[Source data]
---*---

(** * TinyGrad: a scalar reverse-mode automatic differentiation engine

    Shallow embedding of [TinyGrad.py] (class [Value]) and the properties
    its specification states about it.

    Modelling decisions.
    - A Python [Value] object is a cell of a heap (a list of records); its
      identity is its index. Operations allocate cells and never free them.
    - The [_backward] closures are a tagged variant holding the references
      they capture ([self], [other], [out]); they read [data] and [grad]
      from the heap when they are called, as the Python closures do.
    - Numbers are real numbers. Rounding is not modelled (nor [nan],
      underflow); the exceptions Python raises are: [ZeroDivisionError] of
      [/] and [**], [OverflowError] of [**] and [math.exp] (when the exact
      result exceeds the largest double), [ValueError] of [math.log],
      [AttributeError] of [.data] on a raw number. Python integers
      ([0], [1], [-1] in the source) are read as the same reals.
    - [+] and [*] on floats raise nothing: when they overflow Python goes
      on with an infinity, and the model with their exact result, a real
      beyond [DBL_MAX], which stands for that infinity. [math.exp] of an
      infinity raises nothing either ([inf] or [0.0]), and so does
      [math_exp] on such a real.
    - The recursion depth left when [backward] is entered is a parameter
      ([fuel]): [build_topo] uses one frame for each nested call, a closure
      one frame, and the closure of [elu] two more in its negative branch
      (for [out.exp()] and the [Value.__init__] under it).
    - [_prev] is a Python set of objects: it is kept as a duplicate-free
      list, and the order in which it is iterated is a parameter
      ([iter_order]) of the traversal, constrained only to be a permutation.
    - Names are the source's; the methods [exp] and [tanh] are [exp_] and
      [tanh_] here, [exp] being the real exponential.
    - [NeuralNetwork.py] (classes [Module], [Neuron], [Layer], [MLP]) is
      embedded over the same heap; its state adds the number of draws made
      from [random], and its outcomes the [TypeError] of iterating over a
      [Value]. The numbers [random.uniform(-1, 1)] returns are a parameter. *)

From Stdlib Require Import Reals Lra Lia ZArith.
From stdpp Require Import base list relations.

Open Scope R_scope.

(** ** Outcomes of Python evaluations *)

Inductive exn :=
  | ZeroDivisionError
  | OverflowError
  | ValueError
  | AttributeError
  | RecursionError.

(** [Complex]: Python goes on with a complex number (a negative float raised
    to a fractional power); node values of this model are reals, so the
    model does not follow the evaluation further. It is not an exception. *)
Inductive outcome (A : Type) :=
  | Ok (a : A)
  | Raise (e : exn)
  | Complex.
Arguments Ok {A} a.
Arguments Raise {A} e.
Arguments Complex {A}.

(** ** Float primitives *)

(** Largest finite double, (2 - 2^-52) * 2^1023. *)
Definition DBL_MAX : R := IZR (2 ^ 1024 - 2 ^ 971).

(** A finite double-precision number, as a real. *)
Definition finite (x : R) : Prop := Rabs x <= DBL_MAX.
(** * slop-shop, package [tools]: directive scanner and unified-diff engine

    A shallow embedding of [ExecuteTools], [parseDiff], [parseRange],
    [applyHunk], [applyFileChange] and [applyDiff], together with the parts
    of Go's [strings] and [strconv] packages these functions call.

    Conventions.
    - A Go [string] is a sequence of bytes: Rocq's [string].
    - A Go [int] is a 64-bit two's-complement integer: a [Z] kept in range
      by [wrap] after every arithmetic operation.
    - A Go [[]string] is a window on a backing array; see [slice].
    - A run-time panic is the outcome [Panic]; an [error] value is data. *)

From Stdlib Require Import ZArith List String Ascii Bool Lia.
From stdpp Require Import base option gmap strings.
Import ListNotations.

Local Open Scope string_scope.
Local Open Scope Z_scope.

(** ** Machine integers *)

Module GoInt.

Definition MaxInt : Z := 2 ^ 63 - 1.
Definition MinInt : Z := - 2 ^ 63.

(** Two's-complement reduction of an exact result to 64 bits. *)
Definition wrap (z : Z) : Z := (z + 2 ^ 63) mod 2 ^ 64 - 2 ^ 63.

Definition inRange (z : Z) : Prop := MinInt <= z <= MaxInt.

End GoInt.
Export GoInt.

(** ** Package [strings] *)

Module GoStrings.

Definition byte (c : ascii) : Z := Z.of_nat (nat_of_ascii c).

Fixpoint skipBytes (n : nat) (s : string) : string :=
  match n, s with
  | O, _ => s
  | S n', String _ s' => skipBytes n' s'
  | S _, EmptyString => EmptyString
  end.

Fixpoint rev_onto (s acc : string) : string :=
  match s with
  | EmptyString => acc
  | String c s' => rev_onto s' (String c acc)
  end.

Definition reverse (s : string) : string := rev_onto s EmptyString.

(** [strings.HasPrefix(s, prefix)] *)
Definition HasPrefix (s prefix : string) : bool := String.prefix prefix s.

(** [strings.TrimPrefix(s, prefix)] *)
Definition TrimPrefix (s prefix : string) : string :=
  if HasPrefix s prefix then skipBytes (String.length prefix) s else s.

(** [strings.HasSuffix(s, suffix)] *)
Definition HasSuffix (s suffix : string) : bool :=
  (String.length suffix <=? String.length s)%nat
  && String.eqb (skipBytes (String.length s - String.length suffix) s) suffix.

(** [strings.Join(elems, sep)] *)
Definition Join (elems : list string) (sep : string) : string :=
  String.concat sep elems.

(** *** Splitting

    Every call site of [Split] and [SplitN] in the package passes a
    one-byte literal separator (newline, comma or blank), so the separator
    is a byte here.  [cut] is [strings.Index] followed by the two slicings
    of [genSplit]'s loop body. *)

Fixpoint Count (s : string) (sep : ascii) : nat :=
  match s with
  | EmptyString => O
  | String c s' => if Ascii.eqb c sep then S (Count s' sep) else Count s' sep
  end.

Fixpoint cut (s : string) (sep : ascii) : option (string * string) :=
  match s with
  | EmptyString => None
  | String c s' =>
      if Ascii.eqb c sep then Some (EmptyString, s')
      else match cut s' sep with
           | Some (a, b) => Some (String c a, b)
           | None => None
           end
  end.

(** The loop of [genSplit]: at most [n] cuts, then the remainder. *)
Fixpoint genSplitLoop (n : nat) (s : string) (sep : ascii) : list string :=
  match n with
  | O => [s]
  | S n' =>
      match cut s sep with
      | None => [s]
      | Some (a, b) => a :: genSplitLoop n' b sep
      end
  end.

(** [strings.SplitN(s, sep, n)] *)
Definition SplitN (s : string) (sep : ascii) (n : Z) : list string :=
  if n =? 0 then []
  else
    let n := if n <? 0 then Z.of_nat (Count s sep) + 1 else n in
    let n := if n >? Z.of_nat (String.length s) + 1
             then Z.of_nat (String.length s) + 1 else n in
    genSplitLoop (Z.to_nat (n - 1)) s sep.
Lemma split_nl_first_line :
  forall header body, no_nl header ->
    split_nl (header ++ NL :: body) = header :: split_nl body.
Proof.
  induction header as [|c r IH]; intros body H.
  - cbn [app split_nl]. now rewrite N.eqb_refl.
  - inversion H as [|? ? Hc Hr]; subst. cbn [app split_nl].
    destruct (N.eqb_spec c NL) as [E|_]; [contradiction|].
    now rewrite (IH body Hr).
Qed.

(** X18. The languages listed after a run of the engine that returned the
    code 0 are the lines of the trimmed output after its first line, each
    trimmed, the blank ones left out, in order.  The first line is dropped
    whatever it holds: the list is that of the lines that follow it.  Every
    language listed is non-empty and carries no white space at either end
    and no line feed, and a run that returns a non-zero code lists
    nothing. *)
Theorem available_languages_are_trimmed :
  forall returncode stdout,
    Forall (fun lang => lang <> [] /\ strip lang = lang /\ no_nl lang)
      (get_available_languages (Ok (returncode, stdout)))
    /\ (returncode = 0%Z ->
        get_available_languages (Ok (returncode, stdout))
        = filter nonempty (map strip (tl (split_nl (strip stdout)))))
    /\ (returncode = 0%Z ->
        forall header body,
          no_nl header -> strip stdout = header ++ NL :: body ->
          get_available_languages (Ok (returncode, stdout))
          = filter nonempty (map strip (split_nl body)))
    /\ (len (get_available_languages (Ok (returncode, stdout)))
        <= Z.max 0 (len (split_nl (strip stdout)) - 1))%Z
    /\ (returncode <> 0%Z -> get_available_languages (Ok (returncode, stdout)) = []).
Proof.
  intros returncode stdout. unfold get_available_languages.
  destruct (Z.eqb_spec returncode 0) as [E|E].
  - split; [|split; [|split; [|split; [|intros H; elim (H E)]]]].
    + apply Forall_forall. intros lang Hin. apply in_map_iff in Hin as (l & <- & Hl).
      apply filter_In in Hl as [Hl Hne].
      destruct (strip_nonempty_trimmed l Hne) as [H1 H2].
      split; [exact H1|]. split; [exact H2|].
      apply strip_no_nl_any.
      pose proof (split_nl_pieces (strip stdout)) as F.
      apply Forall_tl in F. rewrite Forall_forall in F. exact (F l Hl).
    + intros _. apply trimmed_names_commute.
    + intros _ header body Hh Hs. rewrite Hs, (split_nl_first_line header body Hh).
      cbn [tl]. apply trimmed_names_commute.
    + unfold len. rewrite length_map.
      pose proof (filter_length_le (fun lang => nonempty (strip lang))
                    (tl (split_nl (strip stdout)))) as L.
      destruct (split_nl (strip stdout)); cbn [tl List.length] in *; lia.
  - split; [constructor|]. split; [intros H; elim (E H)|].
    split; [intros H; elim (E H)|]. split; [|reflexivity].
    change (len (@nil text)) with 0%Z. lia.
Qed.
(** * Redemption engine of enterprise-subsidy: a shallow embedding

    The development follows [enterprise_subsidy/apps/subsidy/models.py]
    (the [Subsidy] model: pricing, redeemability, redemption, commit and
    rollback) and [enterprise_subsidy/apps/api/v1/views/content_metadata.py]
    (the content-metadata read path).

    Python integers are [Z]; Python [float] is IEEE binary64, written with
    the executable specification of the Standard Library ([SpecFloat]);
    exceptions are values of [Py.Exception]; code that touches the database
    or the enrollment service runs in a state-and-exception monad whose
    state survives a raised exception, as a database does. *)

From Stdlib Require Import ZArith List String Ascii Bool Lia DecimalString.
From Stdlib Require Import Floats.SpecFloat.
Import ListNotations.

Local Open Scope string_scope.
Local Open Scope Z_scope.
Local Open Scope list_scope.

(* ===================================================================== *)
(** ** Python values, exceptions and the effect monad *)
(* ===================================================================== *)

Module Py.

(** The exceptions the modelled code raises or lets through. *)
Inductive Exception : Type :=
| ValueError (msg : string)
| TypeError (msg : string)
| OverflowError (msg : string)
| AttributeError (msg : string)
| HTTPError (status_code : Z) (detail : string)
| OtherException (name : string).

Inductive Result (A : Type) : Type :=
| Ok (a : A)
| Raise (e : Exception).

Arguments Ok {A} a.
Arguments Raise {A} e.

(** A computation over a mutable store [S]: it yields a value or raises,
    and in both cases leaves a store behind. *)
Definition M (S A : Type) : Type := S -> Result A * S.

Definition ret {S A} (a : A) : M S A := fun s => (Ok a, s).

Definition raise {S A} (e : Exception) : M S A := fun s => (Raise e, s).

Definition bind {S A B} (m : M S A) (k : A -> M S B) : M S B :=
  fun s =>
    match m s with
    | (Ok a, s') => k a s'
    | (Raise e, s') => (Raise e, s')
    end.

(** [try: body / except Exception as exc: handler(exc)]. *)
Definition try_except {S A} (body : M S A) (handler : Exception -> M S A) : M S A :=
  fun s =>
    match body s with
    | (Ok a, s') => (Ok a, s')
    | (Raise e, s') => handler e s'
    end.

(** A call that cannot touch the store (a pure helper that may raise). *)
Definition lift {S A} (r : Result A) : M S A := fun s => (r, s).

(** Truthiness of [str | None]: [None] and the empty string are falsy. *)
Definition truthy_str (v : option string) : bool :=
  match v with
  | None => false
  | Some s => negb (String.eqb s "")
  end.

End Py.

Export Py.

Declare Scope py_scope.
Delimit Scope py_scope with py.
Notation "x <- m ;; k" := (Py.bind m (fun x => k))
  (at level 100, m at next level, right associativity) : py_scope.
Notation "' p <- m ;; k" := (Py.bind m (fun x => match x with p => k end))
  (at level 100, p pattern, m at next level, right associativity) : py_scope.
Notation "m ;;; k" := (Py.bind m (fun _ => k))
  (at level 100, right associativity) : py_scope.

(* ===================================================================== *)
(** ** IEEE binary64: Python's [float] *)
(* ===================================================================== *)

Module Float64.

---*---

### [TASK INSTRUCTIONS]
The entries above hold the needed span. Transcribe exactly the lines from the one with "- [_prev] is" to the one with "- A Go [int]", both included.

### [EXPECTED ANSWER]
    - [_prev] is a Python set of objects: it is kept as a duplicate-free
      list, and the order in which it is iterated is a parameter
      ([iter_order]) of the traversal, constrained only to be a permutation.
    - Names are the source's; the methods [exp] and [tanh] are [exp_] and
      [tanh_] here, [exp] being the real exponential.
    - [NeuralNetwork.py] (classes [Module], [Neuron], [Layer], [MLP]) is
      embedded over the same heap; its state adds the number of draws made
      from [random], and its outcomes the [TypeError] of iterating over a
      [Value]. The numbers [random.uniform(-1, 1)] returns are a parameter. *)

From Stdlib Require Import Reals Lra Lia ZArith.
From stdpp Require Import base list relations.

Open Scope R_scope.

(** ** Outcomes of Python evaluations *)

Inductive exn :=
  | ZeroDivisionError
  | OverflowError
  | ValueError
  | AttributeError
  | RecursionError.

(** [Complex]: Python goes on with a complex number (a negative float raised
    to a fractional power); node values of this model are reals, so the
    model does not follow the evaluation further. It is not an exception. *)
Inductive outcome (A : Type) :=
  | Ok (a : A)
  | Raise (e : exn)
  | Complex.
Arguments Ok {A} a.
Arguments Raise {A} e.
Arguments Complex {A}.

(** ** Float primitives *)

(** Largest finite double, (2 - 2^-52) * 2^1023. *)
Definition DBL_MAX : R := IZR (2 ^ 1024 - 2 ^ 971).

(** A finite double-precision number, as a real. *)
Definition finite (x : R) : Prop := Rabs x <= DBL_MAX.
(** * slop-shop, package [tools]: directive scanner and unified-diff engine

    A shallow embedding of [ExecuteTools], [parseDiff], [parseRange],
    [applyHunk], [applyFileChange] and [applyDiff], together with the parts
    of Go's [strings] and [strconv] packages these functions call.

    Conventions.
    - A Go [string] is a sequence of bytes: Rocq's [string].
    - A Go [int] is a 64-bit two's-complement integer: a [Z] kept in range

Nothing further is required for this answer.